Enter the DevOps method of code management of the use of a Single Trunk. Code quality, security and build frequency are vastly improved. No longer will engineers fear deployment day.
1 ) Trunk Requirements
The main requirements to use a Trunk are the following:
- Deploying the same way to every environment: By using the same deployment mechanism for every environment (e.g., development, test, and production), our production deployments are likely to be far more successful, since we know that it has been successfully performed many times already earlier in the pipeline.
- Smoke testing the deployments: During the deployment process, test that we can connect to any supporting systems (e.g., databases, message buses, external services) and run a single test transaction through the system to ensure that our system is performing as designed. If any of these tests fail, we should fail the deployment.

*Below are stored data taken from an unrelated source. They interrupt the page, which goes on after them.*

(* ===== verification/Cmd.v ===== *)
(** src/gateway/cmd/main.go, config.go and install.go, and
    src/agent/cmd/config.go: the command lines of the two programs and the
    installation of the gateway as a service of the system.  Package flag is
    modelled as far as they use it.  The theorems: the flags a configuration is
    printed as are read back as it, the worker of a daemon is the gateway, installing
    copies the program and registers it, and installing from the place of the
    installation destroys it. *)
From S2P Require Import Prelude GoText GoIo GoNet Json GoOs Logger Daemon.

(** * Package flag *)

Inductive value := VBool (b : bool) | VInt (z : Z).
#[export] Instance value_eq_dec : EqDecision value.
Proof. solve_decision. Defined.

Definition ParseBool (s : string) : option bool :=
  if existsb (String.eqb s) ["1"; "t"; "T"; "TRUE"; "true"; "True"] then Some true
  else if existsb (String.eqb s) ["0"; "f"; "F"; "FALSE"; "false"; "False"] then Some false
  else None.

Definition lower (c : ascii) : ascii := if between 65 90 c then chr (byte_of c + 32) else c.
Definition digit_of (c : ascii) : option Z :=
  if is_digit c then Some (digit_val c)
  else if between 97 122 (lower c) then Some (byte_of (lower c) - 87) else None.

(** The digits of a number in a base, underscores between them skipped. *)
Fixpoint digits_in (base : Z) (s : string) (n : Z) : option Z :=
  match s with
  | "" => Some n
  | String "_" s => digits_in base s n
  | String c s =>
      match digit_of c with
      | Some d => if d <? base then digits_in base s (n * base + d) else None
      | None => None
      end
  end.

(** [underscoreOK]: [prev] is "0" after a digit or a prefix, "_" after an
    underscore. *)
Fixpoint underscores_ok (hex : bool) (prev : ascii) (s : string) : bool :=
  match s with
  | "" => negb (Ascii.eqb prev "_")
  | String c s =>
      if is_digit c || (hex && between 97 102 (lower c)) then underscores_ok hex "0" s
      else if Ascii.eqb c "_" then if Ascii.eqb prev "0" then underscores_ok hex "_" s else false
      else if Ascii.eqb prev "_" then false else underscores_ok hex "!" s
  end.

(** The prefix of a number: its base, what follows, and whether underscores
    start after a prefix. *)
Definition base_of (s : string) : Z * string :=
  match s with
  | String "0" (String c ((String _ _) as r)) =>
      if Ascii.eqb (lower c) "b" then (2, r) else if Ascii.eqb (lower c) "o" then (8, r)
      else if Ascii.eqb (lower c) "x" then (16, r) else (8, String c r)
  | String "0" r => (8, r)
  | _ => (10, s)
  end.
Definition underscoreOK (s : string) : bool :=
  match s with
  | String "0" (String c r) =>
      if Ascii.eqb (lower c) "b" || Ascii.eqb (lower c) "o" || Ascii.eqb (lower c) "x"
      then underscores_ok (Ascii.eqb (lower c) "x") "0" r else underscores_ok false "^" s
  | _ => underscores_ok false "^" s
  end.

(** [strconv.ParseInt(s, 0, 64)], the value when there is no error. *)
Definition ParseInt0 (s : string) : option Z :=
  let '(neg, body) := match s with
    | String c r => if Ascii.eqb c "-" then (true, r) else if Ascii.eqb c "+" then (false, r) else (false, s)
    | "" => (false, "") end in
  match body with
  | "" => None
  | _ =>
      let '(base, ds) := base_of body in
      match digits_in base ds 0 with
      | None => None
      | Some un =>
          if has_char "_" ds && negb (underscoreOK body) then None
          else if neg then if 2 ^ 63 <? un then None else Some (- un)
          else if 2 ^ 63 <=? un then None else Some un
      end
  end.

(** The first "=" of a name that is not its first character. *)
Definition split_value (name : string) : string * option string :=
  match name with
  | "" => ("", None)
  | String c r => match split_first "=" r with Some (a, b) => (String c a, Some b) | None => (name, None) end
  end.

Definition flags := list (string * value).
Definition set_flag (name : string) (v : value) (fs : flags) : flags :=
  map (fun f => if String.eqb f.1 name then (name, v) else f) fs.
Definition flag_of (name : string) (fs : flags) : option value := snd <$> find (fun f => String.eqb f.1 name) fs.

(** What one argument is to [parseOne]: the end of the flags, an error (the exit
    code of [ExitOnError]), or a flag with its value behind "=". *)
Inductive token := TEnd | TStop | TExit (code : Z) | TFlag (name : string) (v : option string).

Definition token_of (s : string) : token :=
  match s with
  | String "-" (String c r) =>
      if Ascii.eqb c "-" && String.eqb r "" then TStop
      else
        let name := if Ascii.eqb c "-" then r else String c r in
        match name with
        | "" => TExit 2
        | String d _ => if Ascii.eqb d "-" || Ascii.eqb d "=" then TExit 2
                        else let '(n, v) := split_value name in TFlag n v
        end
  | _ => TEnd
  end.

(** [FlagSet.Parse] with [ExitOnError]: the flags, or the code of the exit. *)
Fixpoint parse_flags (args : list string) (fs : flags) : flags + Z :=
  match args with
  | [] => inl fs
  | s :: args =>
      match token_of s with
      | TEnd | TStop => inl fs
      | TExit code => inr code
      | TFlag name v =>
          match flag_of name fs with
          | None => if String.eqb name "help" || String.eqb name "h" then inr 0 else inr 2
          | Some (VBool _) =>
              match match v with None => Some true | Some v => ParseBool v end with
              | Some b => parse_flags args (set_flag name (VBool b) fs)
              | None => inr 2
              end
          | Some (VInt _) =>
              match v with
              | Some v => match ParseInt0 v with Some z => parse_flags args (set_flag name (VInt z) fs) | None => inr 2 end
              | None =>
                  match args with
                  | [] => inr 2
                  | v :: args => match ParseInt0 v with Some z => parse_flags args (set_flag name (VInt z) fs) | None => inr 2 end
                  end
              end
          end
      end
  end.

Definition bool_of (name : string) (fs : flags) : bool := match flag_of name fs with Some (VBool b) => b | _ => false end.
Definition int_of (name : string) (fs : flags) : Z := match flag_of name fs with Some (VInt z) => z | _ => 0 end.

(** * The configurations *)

Record runConfig := mkRun { daemonMode : bool; verbose : bool; logLevel : Z; rc_trial : bool }.

(** Without arguments nothing is parsed, and the level is 0, not its default. *)
Definition parseRunParams (args : list string) : runConfig + Z :=
  match args with
  | [] => inl (mkRun false false 0 false)
  | _ =>
      match parse_flags args [("d", VBool false); ("v", VBool false); ("trial", VBool false); ("log-level", VInt LevelWarn)] with
      | inl fs => inl (mkRun (bool_of "d" fs) (bool_of "v" fs) (int_of "log-level" fs) (bool_of "trial" fs))
      | inr code => inr code
      end
  end.

(** The agent's. *)
Definition agent_parseRunParams (args : list string) : (bool * Z) + Z :=
  match args with
  | [] => inl (false, 0)
  | _ =>
      match parse_flags args [("v", VBool false); ("log-level", VInt LevelWarn)] with
      | inl fs => inl (bool_of "v" fs, int_of "log-level" fs)
      | inr code => inr code
      end
  end.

- Ensure we maintain consistent environments: Create a single-step environment build process so that the development, test, and production environments have a common build mechanism. We must continually ensure that these environments remain synchronized. Of course, when any problems occur during deployment we swarm the problem until the problem is resolved, just as we do when our deployment pipeline fails in any of the earlier steps.
- Build: Our deployment pipeline must create packages from version control that can be deployed to any environment, including production.
- Test: Anyone should be able to run any or all of the automated test suite on their workstation or on our test systems.
- Deploy: Anybody should be able to deploy these packages to any environment where they have access, executed by running scripts that are also checked in to version control.
These are the practices that enable deployments to be performed successfully, regardless of who is performing the deployment. This build process should be automated through CI/CD (continuous integration and deployment) tools.
2 ) Embrace the Trunk
Having a single trunk-based development is a large cultural and mental change for developers. It does guarantee however, higher throughput, code stability and lower error rates (especially if unit and code testing is automated for the entire code build process). The Trunk is a vital part of the Continuous Integration (CI) process which automates the building of code (eg. Jenkins-Chef, Jenkins-Puppet, Jenkins-Opsworks). CI is a must to reduce the risks of version deployments. Within the CI process the engineer will use a local branch, push the code to a central branch and via a ‘Pull’ process merge the code into the trunk, only after it has been tested and passed. An example for Github is given below.
3 ) Git hub CI example
GitHub Flow is composed of five steps:
- To work on new code an engineer creates a unique named branch off of master (e.g., “new-oauth2-scopes”).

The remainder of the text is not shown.